### Assigned task
Below are some records. Return exactly the lines from the one with "- exists c, cid, f, pub, p. by split_and!." to the one with "grown conns t t' -> Forall", and nothing else.
Records to use Start Marker
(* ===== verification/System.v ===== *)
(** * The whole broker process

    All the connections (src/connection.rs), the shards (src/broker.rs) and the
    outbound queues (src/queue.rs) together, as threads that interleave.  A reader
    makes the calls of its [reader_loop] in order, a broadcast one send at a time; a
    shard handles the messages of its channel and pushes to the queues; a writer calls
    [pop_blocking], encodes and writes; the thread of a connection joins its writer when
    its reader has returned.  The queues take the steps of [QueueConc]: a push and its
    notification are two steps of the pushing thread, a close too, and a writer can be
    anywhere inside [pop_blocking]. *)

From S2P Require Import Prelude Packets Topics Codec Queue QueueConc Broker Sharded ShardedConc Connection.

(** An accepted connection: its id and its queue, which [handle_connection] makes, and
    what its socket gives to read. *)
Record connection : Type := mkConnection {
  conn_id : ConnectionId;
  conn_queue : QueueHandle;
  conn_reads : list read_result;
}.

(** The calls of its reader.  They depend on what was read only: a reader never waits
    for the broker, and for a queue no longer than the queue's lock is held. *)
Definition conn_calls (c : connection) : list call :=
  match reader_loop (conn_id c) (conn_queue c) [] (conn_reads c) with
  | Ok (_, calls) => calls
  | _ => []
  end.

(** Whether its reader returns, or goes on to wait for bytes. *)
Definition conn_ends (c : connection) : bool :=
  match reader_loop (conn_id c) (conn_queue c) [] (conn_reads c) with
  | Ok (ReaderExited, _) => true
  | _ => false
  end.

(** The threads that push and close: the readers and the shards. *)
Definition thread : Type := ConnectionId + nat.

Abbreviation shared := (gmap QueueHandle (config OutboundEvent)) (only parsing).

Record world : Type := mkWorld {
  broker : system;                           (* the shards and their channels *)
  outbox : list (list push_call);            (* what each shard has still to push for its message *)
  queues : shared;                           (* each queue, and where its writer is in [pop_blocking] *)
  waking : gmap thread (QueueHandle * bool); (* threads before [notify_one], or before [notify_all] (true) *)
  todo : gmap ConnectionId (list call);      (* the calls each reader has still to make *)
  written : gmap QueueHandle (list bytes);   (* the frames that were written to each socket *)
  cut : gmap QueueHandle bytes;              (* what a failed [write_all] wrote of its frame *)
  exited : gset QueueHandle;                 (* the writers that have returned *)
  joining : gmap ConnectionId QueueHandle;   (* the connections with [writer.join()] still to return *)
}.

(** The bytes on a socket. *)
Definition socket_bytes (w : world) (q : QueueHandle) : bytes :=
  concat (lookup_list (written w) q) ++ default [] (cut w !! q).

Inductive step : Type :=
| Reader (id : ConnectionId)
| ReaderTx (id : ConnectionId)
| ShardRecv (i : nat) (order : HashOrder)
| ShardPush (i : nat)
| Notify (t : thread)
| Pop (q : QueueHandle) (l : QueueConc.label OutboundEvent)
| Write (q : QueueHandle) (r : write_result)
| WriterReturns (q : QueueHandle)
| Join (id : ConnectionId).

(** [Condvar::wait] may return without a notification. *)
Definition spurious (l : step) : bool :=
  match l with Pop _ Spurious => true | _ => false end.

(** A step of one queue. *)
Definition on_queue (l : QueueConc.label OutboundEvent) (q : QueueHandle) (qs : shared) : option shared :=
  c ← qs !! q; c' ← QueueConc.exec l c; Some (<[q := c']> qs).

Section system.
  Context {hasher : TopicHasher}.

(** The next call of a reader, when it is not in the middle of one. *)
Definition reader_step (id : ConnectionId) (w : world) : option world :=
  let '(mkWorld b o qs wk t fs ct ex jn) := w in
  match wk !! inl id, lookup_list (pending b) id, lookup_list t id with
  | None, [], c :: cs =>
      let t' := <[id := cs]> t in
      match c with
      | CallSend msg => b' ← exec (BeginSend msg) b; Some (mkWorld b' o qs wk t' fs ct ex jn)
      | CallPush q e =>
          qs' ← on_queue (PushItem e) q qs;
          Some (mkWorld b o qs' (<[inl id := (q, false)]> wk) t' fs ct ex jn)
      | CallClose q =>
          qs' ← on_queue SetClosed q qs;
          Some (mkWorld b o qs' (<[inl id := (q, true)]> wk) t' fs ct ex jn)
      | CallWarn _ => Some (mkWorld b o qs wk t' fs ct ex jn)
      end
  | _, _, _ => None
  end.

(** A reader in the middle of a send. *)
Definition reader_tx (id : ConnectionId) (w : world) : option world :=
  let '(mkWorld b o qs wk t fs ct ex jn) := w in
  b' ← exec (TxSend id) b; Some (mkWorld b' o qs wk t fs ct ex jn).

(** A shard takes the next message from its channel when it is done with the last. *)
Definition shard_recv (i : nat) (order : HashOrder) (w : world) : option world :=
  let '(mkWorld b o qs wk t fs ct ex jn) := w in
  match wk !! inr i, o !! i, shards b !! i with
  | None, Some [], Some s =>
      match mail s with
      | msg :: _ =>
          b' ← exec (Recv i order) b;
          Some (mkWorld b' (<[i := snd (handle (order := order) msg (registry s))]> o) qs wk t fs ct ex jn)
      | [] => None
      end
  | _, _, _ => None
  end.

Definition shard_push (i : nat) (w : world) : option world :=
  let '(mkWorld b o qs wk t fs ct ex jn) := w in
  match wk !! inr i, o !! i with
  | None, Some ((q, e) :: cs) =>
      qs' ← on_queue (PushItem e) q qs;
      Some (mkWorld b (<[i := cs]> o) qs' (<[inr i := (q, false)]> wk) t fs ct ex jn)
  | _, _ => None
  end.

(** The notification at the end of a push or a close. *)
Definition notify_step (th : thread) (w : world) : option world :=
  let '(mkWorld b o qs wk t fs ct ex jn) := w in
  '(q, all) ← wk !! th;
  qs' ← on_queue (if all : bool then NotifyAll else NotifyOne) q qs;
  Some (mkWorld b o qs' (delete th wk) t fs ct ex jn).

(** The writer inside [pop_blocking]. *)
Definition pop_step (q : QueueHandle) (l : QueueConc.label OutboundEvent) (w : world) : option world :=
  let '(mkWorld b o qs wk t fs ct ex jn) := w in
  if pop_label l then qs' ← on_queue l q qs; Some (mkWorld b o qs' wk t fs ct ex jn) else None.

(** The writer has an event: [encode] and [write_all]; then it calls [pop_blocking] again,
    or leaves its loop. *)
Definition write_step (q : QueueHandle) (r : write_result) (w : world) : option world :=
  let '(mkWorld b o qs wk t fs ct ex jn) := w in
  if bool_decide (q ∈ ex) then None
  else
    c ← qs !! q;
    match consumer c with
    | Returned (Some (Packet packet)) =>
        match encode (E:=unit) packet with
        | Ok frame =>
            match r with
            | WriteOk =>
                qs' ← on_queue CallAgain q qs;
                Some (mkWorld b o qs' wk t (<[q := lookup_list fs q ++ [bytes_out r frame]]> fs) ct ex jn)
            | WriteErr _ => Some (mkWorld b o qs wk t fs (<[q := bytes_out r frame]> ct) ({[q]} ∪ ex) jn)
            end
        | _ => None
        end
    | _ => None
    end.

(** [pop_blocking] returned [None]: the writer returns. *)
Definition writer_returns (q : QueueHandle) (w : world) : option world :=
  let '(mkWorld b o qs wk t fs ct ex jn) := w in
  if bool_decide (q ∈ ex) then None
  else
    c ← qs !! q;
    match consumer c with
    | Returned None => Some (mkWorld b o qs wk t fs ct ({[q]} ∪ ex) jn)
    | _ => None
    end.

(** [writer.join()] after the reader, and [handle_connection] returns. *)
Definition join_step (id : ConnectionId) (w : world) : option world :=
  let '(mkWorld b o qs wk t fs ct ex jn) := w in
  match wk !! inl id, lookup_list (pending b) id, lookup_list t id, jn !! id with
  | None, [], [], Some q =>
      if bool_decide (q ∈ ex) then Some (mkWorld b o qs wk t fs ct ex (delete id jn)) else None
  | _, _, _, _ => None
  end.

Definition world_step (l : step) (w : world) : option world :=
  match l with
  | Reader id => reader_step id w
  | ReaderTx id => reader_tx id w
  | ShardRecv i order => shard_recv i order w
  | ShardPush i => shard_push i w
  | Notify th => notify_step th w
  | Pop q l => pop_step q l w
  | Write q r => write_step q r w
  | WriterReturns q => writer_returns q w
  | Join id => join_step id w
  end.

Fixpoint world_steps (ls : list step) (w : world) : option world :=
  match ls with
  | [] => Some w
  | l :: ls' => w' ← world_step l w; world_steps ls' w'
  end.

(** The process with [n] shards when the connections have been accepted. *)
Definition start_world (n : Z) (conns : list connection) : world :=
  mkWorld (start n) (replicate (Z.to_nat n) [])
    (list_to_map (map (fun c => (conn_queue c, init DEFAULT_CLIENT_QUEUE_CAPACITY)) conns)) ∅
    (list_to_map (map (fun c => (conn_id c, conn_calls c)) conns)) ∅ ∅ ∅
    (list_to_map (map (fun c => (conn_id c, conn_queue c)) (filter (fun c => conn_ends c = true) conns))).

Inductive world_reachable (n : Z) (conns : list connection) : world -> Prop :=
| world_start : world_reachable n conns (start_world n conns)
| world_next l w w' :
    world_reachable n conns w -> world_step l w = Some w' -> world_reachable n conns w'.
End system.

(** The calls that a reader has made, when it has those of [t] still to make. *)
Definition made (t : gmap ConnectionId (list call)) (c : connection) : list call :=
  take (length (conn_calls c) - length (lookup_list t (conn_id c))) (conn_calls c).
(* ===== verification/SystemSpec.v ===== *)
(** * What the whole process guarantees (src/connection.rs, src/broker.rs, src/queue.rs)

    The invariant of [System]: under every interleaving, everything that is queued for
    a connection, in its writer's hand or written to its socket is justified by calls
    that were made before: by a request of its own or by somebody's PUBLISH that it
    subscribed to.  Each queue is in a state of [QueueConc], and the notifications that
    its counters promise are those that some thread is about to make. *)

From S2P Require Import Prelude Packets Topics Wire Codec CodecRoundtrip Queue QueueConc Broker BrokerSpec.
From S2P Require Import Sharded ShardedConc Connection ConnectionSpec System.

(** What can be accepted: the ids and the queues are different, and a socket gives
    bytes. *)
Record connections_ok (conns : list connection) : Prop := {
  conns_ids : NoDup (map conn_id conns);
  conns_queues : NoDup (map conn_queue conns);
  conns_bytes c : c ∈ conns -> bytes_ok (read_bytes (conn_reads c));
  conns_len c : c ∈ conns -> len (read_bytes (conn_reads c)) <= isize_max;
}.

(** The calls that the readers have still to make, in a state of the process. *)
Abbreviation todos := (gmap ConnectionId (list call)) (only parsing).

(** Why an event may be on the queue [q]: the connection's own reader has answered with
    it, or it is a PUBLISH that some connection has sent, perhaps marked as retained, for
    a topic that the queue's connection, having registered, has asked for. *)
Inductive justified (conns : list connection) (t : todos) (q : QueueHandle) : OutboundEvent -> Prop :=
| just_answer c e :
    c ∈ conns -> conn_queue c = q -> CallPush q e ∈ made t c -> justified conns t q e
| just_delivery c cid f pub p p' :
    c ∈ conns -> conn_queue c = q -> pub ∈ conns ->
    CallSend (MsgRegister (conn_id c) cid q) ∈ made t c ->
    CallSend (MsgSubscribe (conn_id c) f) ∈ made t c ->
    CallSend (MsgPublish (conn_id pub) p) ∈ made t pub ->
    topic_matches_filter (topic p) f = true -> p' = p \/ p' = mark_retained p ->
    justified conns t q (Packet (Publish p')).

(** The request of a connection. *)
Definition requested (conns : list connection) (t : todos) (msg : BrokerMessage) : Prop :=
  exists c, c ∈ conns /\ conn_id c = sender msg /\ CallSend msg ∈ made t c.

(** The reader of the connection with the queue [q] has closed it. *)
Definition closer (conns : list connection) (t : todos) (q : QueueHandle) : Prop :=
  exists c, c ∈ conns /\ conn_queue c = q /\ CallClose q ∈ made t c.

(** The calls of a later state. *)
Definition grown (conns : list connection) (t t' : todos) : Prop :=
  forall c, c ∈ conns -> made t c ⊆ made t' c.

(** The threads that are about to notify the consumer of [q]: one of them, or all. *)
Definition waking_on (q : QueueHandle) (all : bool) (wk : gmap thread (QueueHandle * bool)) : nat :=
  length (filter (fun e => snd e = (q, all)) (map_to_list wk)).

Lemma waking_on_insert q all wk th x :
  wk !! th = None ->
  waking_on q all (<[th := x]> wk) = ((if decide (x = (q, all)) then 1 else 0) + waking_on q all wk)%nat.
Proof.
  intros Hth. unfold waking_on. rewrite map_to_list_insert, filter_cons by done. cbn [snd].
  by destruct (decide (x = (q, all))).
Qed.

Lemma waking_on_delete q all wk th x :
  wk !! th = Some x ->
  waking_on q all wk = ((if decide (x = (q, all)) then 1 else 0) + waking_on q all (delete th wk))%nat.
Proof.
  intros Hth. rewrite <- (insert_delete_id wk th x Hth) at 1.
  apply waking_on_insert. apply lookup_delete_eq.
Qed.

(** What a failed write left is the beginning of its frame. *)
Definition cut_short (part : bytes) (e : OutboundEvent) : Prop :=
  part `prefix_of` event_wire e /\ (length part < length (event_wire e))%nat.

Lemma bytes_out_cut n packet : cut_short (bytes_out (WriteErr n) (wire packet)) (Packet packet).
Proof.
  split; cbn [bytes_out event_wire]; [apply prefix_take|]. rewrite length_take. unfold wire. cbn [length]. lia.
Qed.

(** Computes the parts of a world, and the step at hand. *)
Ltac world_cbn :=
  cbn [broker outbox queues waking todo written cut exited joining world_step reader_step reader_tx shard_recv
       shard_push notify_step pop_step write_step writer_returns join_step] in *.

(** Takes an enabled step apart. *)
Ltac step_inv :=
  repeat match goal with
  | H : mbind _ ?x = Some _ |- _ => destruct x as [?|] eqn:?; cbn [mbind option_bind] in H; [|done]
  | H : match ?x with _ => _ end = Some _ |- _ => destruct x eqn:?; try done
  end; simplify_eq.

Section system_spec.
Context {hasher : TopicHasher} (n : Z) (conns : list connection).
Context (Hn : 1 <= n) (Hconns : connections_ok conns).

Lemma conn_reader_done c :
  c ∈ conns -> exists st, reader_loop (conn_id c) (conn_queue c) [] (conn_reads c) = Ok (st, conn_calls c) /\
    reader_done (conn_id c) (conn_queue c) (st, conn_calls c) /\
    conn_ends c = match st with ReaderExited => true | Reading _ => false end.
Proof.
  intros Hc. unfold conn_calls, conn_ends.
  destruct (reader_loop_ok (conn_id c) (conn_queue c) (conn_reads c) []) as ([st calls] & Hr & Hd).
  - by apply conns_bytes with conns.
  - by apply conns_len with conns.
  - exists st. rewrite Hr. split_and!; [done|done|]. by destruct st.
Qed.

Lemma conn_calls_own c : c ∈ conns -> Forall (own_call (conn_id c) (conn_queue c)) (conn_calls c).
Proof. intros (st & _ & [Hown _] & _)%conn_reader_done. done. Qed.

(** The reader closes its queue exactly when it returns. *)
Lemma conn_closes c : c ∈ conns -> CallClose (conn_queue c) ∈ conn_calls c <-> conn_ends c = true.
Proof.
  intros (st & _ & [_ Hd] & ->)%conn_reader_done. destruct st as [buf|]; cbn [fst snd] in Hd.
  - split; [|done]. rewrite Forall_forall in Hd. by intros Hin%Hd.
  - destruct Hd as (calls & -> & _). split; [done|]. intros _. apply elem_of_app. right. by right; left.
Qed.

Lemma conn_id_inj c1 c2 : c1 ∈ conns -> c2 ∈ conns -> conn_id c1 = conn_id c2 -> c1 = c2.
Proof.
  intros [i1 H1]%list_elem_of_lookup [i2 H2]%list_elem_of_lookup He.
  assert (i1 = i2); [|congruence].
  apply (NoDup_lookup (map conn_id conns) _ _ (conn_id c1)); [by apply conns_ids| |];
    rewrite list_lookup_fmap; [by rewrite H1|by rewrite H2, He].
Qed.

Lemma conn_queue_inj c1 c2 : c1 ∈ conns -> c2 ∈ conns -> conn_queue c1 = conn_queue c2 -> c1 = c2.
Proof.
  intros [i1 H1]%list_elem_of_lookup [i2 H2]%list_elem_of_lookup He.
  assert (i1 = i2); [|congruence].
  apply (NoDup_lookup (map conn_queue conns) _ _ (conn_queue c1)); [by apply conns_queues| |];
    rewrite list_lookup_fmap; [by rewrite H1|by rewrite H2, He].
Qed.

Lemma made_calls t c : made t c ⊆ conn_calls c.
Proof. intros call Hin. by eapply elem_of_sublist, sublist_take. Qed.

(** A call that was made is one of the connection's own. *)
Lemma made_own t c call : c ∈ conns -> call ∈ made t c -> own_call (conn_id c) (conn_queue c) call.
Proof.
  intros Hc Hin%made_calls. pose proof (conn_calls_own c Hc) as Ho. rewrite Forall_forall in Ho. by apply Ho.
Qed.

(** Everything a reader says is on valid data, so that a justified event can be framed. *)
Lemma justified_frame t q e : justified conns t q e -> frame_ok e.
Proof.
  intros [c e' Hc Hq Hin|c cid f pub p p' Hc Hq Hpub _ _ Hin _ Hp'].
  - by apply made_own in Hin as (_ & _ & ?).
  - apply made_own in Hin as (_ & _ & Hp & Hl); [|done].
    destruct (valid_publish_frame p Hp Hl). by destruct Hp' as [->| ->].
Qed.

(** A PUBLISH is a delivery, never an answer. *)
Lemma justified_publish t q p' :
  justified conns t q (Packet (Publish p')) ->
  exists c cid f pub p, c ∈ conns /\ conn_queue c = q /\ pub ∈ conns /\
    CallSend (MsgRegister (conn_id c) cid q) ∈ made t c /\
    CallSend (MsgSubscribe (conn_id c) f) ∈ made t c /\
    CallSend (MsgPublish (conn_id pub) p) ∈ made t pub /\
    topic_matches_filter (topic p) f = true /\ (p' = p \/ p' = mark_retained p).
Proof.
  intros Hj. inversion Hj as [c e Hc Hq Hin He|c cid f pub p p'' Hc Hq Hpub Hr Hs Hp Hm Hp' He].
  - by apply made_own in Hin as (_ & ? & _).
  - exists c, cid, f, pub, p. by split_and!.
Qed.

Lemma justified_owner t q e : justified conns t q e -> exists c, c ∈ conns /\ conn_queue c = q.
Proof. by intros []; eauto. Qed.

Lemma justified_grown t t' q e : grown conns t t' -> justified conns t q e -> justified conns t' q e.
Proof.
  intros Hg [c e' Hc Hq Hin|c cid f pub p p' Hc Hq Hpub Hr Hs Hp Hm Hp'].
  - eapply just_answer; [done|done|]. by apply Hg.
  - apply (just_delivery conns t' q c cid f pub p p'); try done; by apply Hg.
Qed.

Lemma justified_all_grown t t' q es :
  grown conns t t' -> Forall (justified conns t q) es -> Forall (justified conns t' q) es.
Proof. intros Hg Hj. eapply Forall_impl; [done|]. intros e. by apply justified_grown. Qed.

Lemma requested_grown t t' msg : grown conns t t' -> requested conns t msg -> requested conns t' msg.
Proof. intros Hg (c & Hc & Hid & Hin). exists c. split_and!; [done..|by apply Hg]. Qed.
Records to use End Marker
### Task solution
  - exists c, cid, f, pub, p. by split_and!.
Qed.

Lemma justified_owner t q e : justified conns t q e -> exists c, c ∈ conns /\ conn_queue c = q.
Proof. by intros []; eauto. Qed.

Lemma justified_grown t t' q e : grown conns t t' -> justified conns t q e -> justified conns t' q e.
Proof.
  intros Hg [c e' Hc Hq Hin|c cid f pub p p' Hc Hq Hpub Hr Hs Hp Hm Hp'].
  - eapply just_answer; [done|done|]. by apply Hg.
  - apply (just_delivery conns t' q c cid f pub p p'); try done; by apply Hg.
Qed.

Lemma justified_all_grown t t' q es :
  grown conns t t' -> Forall (justified conns t q) es -> Forall (justified conns t' q) es.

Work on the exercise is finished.